The hegemonic Turkish secularist elite, on the one hand, stigmatized, demonized and banned Islamic and Ottoman knowledge, including legal one and on the other hand with a top down social engineering approach they had tried to homogenize society and to create ideal and favorable citizens. As a result, public expressions of Islamic law, non-Turkish ethnic identity or non-Muslim religious identity had either been banned or stigmatized. But counter-hegemonic and anti-hegemonic knowledge sources and identities have continued to co-exist as unofficial, subaltern and periphery phenomena, producing their own anti or countersystemic knowledge, including unofficial Muslim. All these have paved the way for unofficial ijtihads, micro-mujtahids, surfers on inter-madhhab, post-modern fragmentation of the unofficial Muslim law sphere and emergence of Islamic legal scholars.

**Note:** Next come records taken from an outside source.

(** X2. A failure is attributed to the right step, and to no other.  A run
    ends in a Render Failure [e] and world [w'] exactly when the renderer
    raised [e] leaving [w']; in a Fetch Failure exactly when the renderer
    returned a locator and opening it, or reading the opened response,
    raised [e] leaving [w']; in a Decode Failure exactly when render, open
    and read returned and [Image.open] raised [e] leaving [w']; and it
    raises [e] having called nothing exactly when [json.dumps] raised [e].
    Every exception a run raises is one of these four, and the world is
    left as the raising step left it: nothing is undone or cleaned up. *)
Theorem failure_attribution_is_exact v d r w e w' :
  ((failure_of (run (convert E v d r) w) = Some (RenderFailure, e)
    /\ world (run (convert E v d r) w) = w')
   <-> exists a,
         render_arg E v d = Return a
         /\ native_render E a r w = (Raise e, w'))
  /\ ((failure_of (run (convert E v d r) w) = Some (FetchFailure, e)
       /\ world (run (convert E v d r) w) = w')
      <-> exists a loc w1,
            render_arg E v d = Return a
            /\ native_render E a r w = (Return loc, w1)
            /\ (net_urlopen E loc w1 = (Raise e, w')
                \/ exists h w2,
                     net_urlopen E loc w1 = (Return h, w2)
                     /\ stream_read E h None w2 = (Raise e, w')))
  /\ ((failure_of (run (convert E v d r) w) = Some (DecodeFailure, e)
       /\ world (run (convert E v d r) w) = w')
      <-> exists a loc w1 h w2 data w3,
            render_arg E v d = Return a
            /\ native_render E a r w = (Return loc, w1)
            /\ net_urlopen E loc w1 = (Return h, w2)
            /\ stream_read E h None w2 = (Return data, w3)
            /\ pil_open E (io_BytesIO data) None w3 = (Raise e, w'))
  /\ (run (convert E v d r) w = mkRun (Raise e) w []
      <-> render_arg E v d = Raise e)
  /\ match outcome (run (convert E v d r) w) with
     | Raise e0 =>
         (exists stage,
            failure_of (run (convert E v d r) w) = Some (stage, e0))
         \/ render_arg E v d = Raise e0
     | Return _ => failure_of (run (convert E v d r) w) = None
     end.
Proof.
  pose proof (run_convert_cases v d r w) as C.
  destruct (render_arg E v d) as [a|e0].
  2: { rewrite C. unfold failure_of. simpl.
       split; [|split; [|split; [|split]]].
       - split; [intros [H _]; discriminate H
                | intros (a & H & _); discriminate H].
       - split; [intros [H _]; discriminate H
                | intros (a & loc & w1 & H & _); discriminate H].
       - split; [intros [H _]; discriminate H
                | intros (a & loc & w1 & h & w2 & data & w3 & H & _);
                  discriminate H].
       - split; intros H; congruence.
       - right. reflexivity. }
  destruct (native_render E a r w) as [[loc|e0] w1] eqn:Hn.
  2: { rewrite C. unfold failure_of. simpl.
       split; [|split; [|split; [|split]]].
       - split.
         + intros [H <-]. injection H as <-. exists a.
           split; [reflexivity|assumption].
         + intros (a0 & H & H'). injection H as <-.
           rewrite Hn in H'. injection H' as <- <-. split; reflexivity.
       - split; [intros [H _]; discriminate H|].
         intros (a0 & loc & w0 & H & H' & _). injection H as <-.
         rewrite Hn in H'. discriminate H'.
       - split; [intros [H _]; discriminate H|].
         intros (a0 & loc & w0 & h & w2 & data & w3 & H & H' & _).
         injection H as <-. rewrite Hn in H'. discriminate H'.
       - split; intros H; discriminate H.
       - left. exists RenderFailure. reflexivity. }
  destruct (net_urlopen E loc w1) as [[h|e0] w2] eqn:Ho.
  2: { rewrite C. unfold failure_of. simpl.
       split; [|split; [|split; [|split]]].
       - split; [intros [H _]; discriminate H|].
         intros (a0 & H & H'). injection H as <-.
         rewrite Hn in H'. discriminate H'.
       - split.
         + intros [H <-]. injection H as <-. exists a, loc, w1.
           split; [reflexivity|]. split; [assumption|]. left. exact Ho.
         + intros (a0 & loc0 & w0 & H & H' & Hf). injection H as <-.
           rewrite Hn in H'. injection H' as <- <-.
           destruct Hf as [Hf|(h & w2' & Hf & _)]; split; congruence.
       - split; [intros [H _]; discriminate H|].
         intros (a0 & loc0 & w0 & h & w2' & data & w3 & H & H' & Hf & _).
         injection H as <-. rewrite Hn in H'. injection H' as <- <-.
         congruence.
       - split; intros H; discriminate H.
       - left. exists FetchFailure. reflexivity. }
  destruct (stream_read E h None w2) as [[data|e0] w3] eqn:Hrd.
  2: { rewrite C. unfold failure_of. simpl.
       split; [|split; [|split; [|split]]].
       - split; [intros [H _]; discriminate H|].
         intros (a0 & H & H'). injection H as <-.
         rewrite Hn in H'. discriminate H'.
       - split.
         + intros [H <-]. injection H as <-. exists a, loc, w1.
           split; [reflexivity|]. split; [assumption|].
           right. exists h, w2. split; assumption.
         + intros (a0 & loc0 & w0 & H & H' & Hf). injection H as <-.
           rewrite Hn in H'. injection H' as <- <-.
           destruct Hf as [Hf|(h0 & w2' & Hf & Hg)]; [congruence|].
           rewrite Ho in Hf. injection Hf as <- <-. split; congruence.
       - split; [intros [H _]; discriminate H|].
         intros (a0 & loc0 & w0 & h0 & w2' & data & w3' & H & H' & Hf & Hg & _).
         injection H as <-. rewrite Hn in H'. injection H' as <- <-.
         rewrite Ho in Hf. injection Hf as <- <-. congruence.
       - split; intros H; discriminate H.
       - left. exists FetchFailure. reflexivity. }
  rewrite C. unfold failure_of. simpl.
  destruct (pil_open E (io_BytesIO data) None w3) as [[im|e0] w4] eqn:Hd;
    simpl; (split; [|split; [|split; [|split]]]).
  - split; [intros [H _]; discriminate H|].
    intros (a0 & H & H'). injection H as <-.
    rewrite Hn in H'. discriminate H'.
  - split; [intros [H _]; discriminate H|].
    intros (a0 & loc0 & w0 & H & H' & Hf). injection H as <-.
    rewrite Hn in H'. injection H' as <- <-.
    destruct Hf as [Hf|(h0 & w2' & Hf & Hg)]; [congruence|].
    rewrite Ho in Hf. injection Hf as <- <-. congruence.
  - split; [intros [H _]; discriminate H|].
    intros (a0 & loc0 & w0 & h0 & w2' & data0 & w3' & H & H' & Hf & Hg & Hh).
    injection H as <-. rewrite Hn in H'. injection H' as <- <-.
    rewrite Ho in Hf. injection Hf as <- <-.
    rewrite Hrd in Hg. injection Hg as <- <-. congruence.
  - split; intros H; discriminate H.
  - reflexivity.
  - split; [intros [H _]; discriminate H|].
    intros (a0 & H & H'). injection H as <-.
    rewrite Hn in H'. discriminate H'.
  - split; [intros [H _]; discriminate H|].
    intros (a0 & loc0 & w0 & H & H' & Hf). injection H as <-.
    rewrite Hn in H'. injection H' as <- <-.
    destruct Hf as [Hf|(h0 & w2' & Hf & Hg)]; [congruence|].
    rewrite Ho in Hf. injection Hf as <- <-. congruence.
  - split.
    + intros [H <-]. injection H as <-.
      exists a, loc, w1, h, w2, data, w3. repeat split; assumption.
    + intros (a0 & loc0 & w0 & h0 & w2' & data0 & w3' & H & H' & Hf & Hg & Hh).
      injection H as <-. rewrite Hn in H'. injection H' as <- <-.
      rewrite Ho in Hf. injection Hf as <- <-.
      rewrite Hrd in Hg. injection Hg as <- <-.
      rewrite Hd in Hh. injection Hh as <- <-. split; reflexivity.
  - split; intros H; discriminate H.
  - left. exists DecodeFailure. reflexivity.
Qed.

While all of these socio-cultural groups provide us fascinating and remarkable cases to study, in this chapter, I am only able to focus on practicing Muslims and among them, the Gulen Movement that has mainly focused on science and secular education. The movement has created its own spaces such schools, hospitals, dormitories, universities, cultural centers, think tanks, newspapers, TV stations, web portals and political lobbying associations to form and express an identity of a modern Sufistic Turkish Muslimhood. Gulen has reproduced several Islamic concepts to transnationally mobilize Turks. Eventually the Movement’s operations have reached to 170 countries until the global crackdown against it by the Erdoganist regime in Turkey. Even though Gulen is the main actor in the movement who has engaged with producing new Islamic knowledge in his constant responses to the socio-political affairs and challenges by reinterpreting Islamic sources in tune with contemporary time and space, the movement participants contribute to this process in different ways, such as by transferring knowledge to him from their own local contexts or by contextualizing and disseminating the knowledge produced by Gulen. There are interesting outcomes of these processes. For instance, many of the movement participants are of the view that something that can be called “Muslim Secularism” is possible, an idea that Islamic law is compatible with Alfred Stepan’s twin tolerations.